Items from a dataset
(** X25. The origins handed to the CORS middleware are exactly these:
    the local development origins; the Replit address built from
    [REPL_SLUG] and [REPL_OWNER]; the wildcard when [CORS_ORIGINS] is the
    wildcard alone; and otherwise the pieces of a non-empty
    [CORS_ORIGINS] between commas, stripped and not empty. A piece may
    itself be the wildcard: the wildcard is handed on when [CORS_ORIGINS]
    is the wildcard alone and also when one of several pieces strips to
    it, but the pattern for replit.dev is set only in the first case. *)
Theorem allowed_origins_come_from_the_settings origin :
  (origin ∈ allow_origins strip environ
   <-> origin ∈ localhost_origins
       \/ replit_url environ = Some origin
       \/ (origin = "*" /\ environ !! "CORS_ORIGINS" = Some "*")
       \/ (cors_origins_env environ <> ""
           /\ cors_origins_env environ <> "*"
           /\ origin <> ""
           /\ exists piece,
                piece ∈ split_comma (cors_origins_env environ)
                /\ origin = strip piece))
  /\ ("*" ∈ allow_origins strip environ
      <-> environ !! "CORS_ORIGINS" = Some "*"
          \/ (cors_origins_env environ <> ""
              /\ cors_origins_env environ <> "*"
              /\ exists piece,
                   piece ∈ split_comma (cors_origins_env environ)
                   /\ strip piece = "*"))
  /\ (is_Some (allow_origin_regex environ)
      <-> environ !! "CORS_ORIGINS" = Some "*").
Proof.
  assert (Hstar : cors_origins_env environ = "*"
                  <-> environ !! "CORS_ORIGINS" = Some "*").
  { unfold cors_origins_env.
    destruct (environ !! "CORS_ORIGINS") as [value|]; simpl.
    - split; [by intros ->|by intros [= ->]].
    - split; discriminate. }
  assert (Hsame : allow_origins strip environ = allowed_origins strip environ).
  { unfold allow_origins. by case_bool_decide as Hall; [rewrite Hall|]. }
  assert (Hall : forall o,
    o ∈ allow_origins strip environ
    <-> o ∈ localhost_origins
        \/ replit_url environ = Some o
        \/ (o = "*" /\ environ !! "CORS_ORIGINS" = Some "*")
        \/ (cors_origins_env environ <> ""
            /\ cors_origins_env environ <> "*"
            /\ o <> ""
            /\ exists piece,
                 piece ∈ split_comma (cors_origins_env environ)
                 /\ o = strip piece)).
  { intros o. rewrite Hsame. unfold allowed_origins.
    rewrite !elem_of_app, configured_origins_exactly, Hstar.
    assert (Hurl : o ∈ option_list (replit_url environ)
                   <-> replit_url environ = Some o).
    { destruct (replit_url environ) as [url|]; simpl.
      - rewrite list_elem_of_singleton. split; [by intros ->|by intros [= ->]].
      - split; [by intros ?%elem_of_nil|done]. }
    rewrite Hurl. tauto. }
  split; [apply Hall|]. split.
  - rewrite Hall. split.
    + intros [Hlocal|[Hurl|[[_ Henv]|(Hne & Hns & _ & piece & Hin & Heq)]]].
      * unfold localhost_origins in Hlocal.
        repeat (apply elem_of_cons in Hlocal as [Hlocal|Hlocal]; [done|]).
        by apply elem_of_nil in Hlocal.
      * by apply replit_url_is_no_wildcard in Hurl.
      * by left.
      * right. split; [done|]. split; [done|]. by exists piece.
    + intros [Henv|(Hne & Hns & piece & Hin & Heq)].
      * right. right. by left.
      * right. right. right. split; [done|]. split; [done|].
        split; [done|]. by exists piece.
  - unfold allow_origin_regex. rewrite <- Hstar.
    destruct (String.eqb (cors_origins_env environ) "*") eqn:Heq.
    + apply String.eqb_eq in Heq. split; [done|eauto].
    + apply String.eqb_neq in Heq. split; [by intros [? ?]|done].
Qed.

▸ **WORK ORDER**
Every line above that holds the word "Henv" needs to be copied.

▸ **REPLY**
    + intros [Hlocal|[Hurl|[[_ Henv]|(Hne & Hns & _ & piece & Hin & Heq)]]].
    + intros [Henv|(Hne & Hns & piece & Hin & Heq)].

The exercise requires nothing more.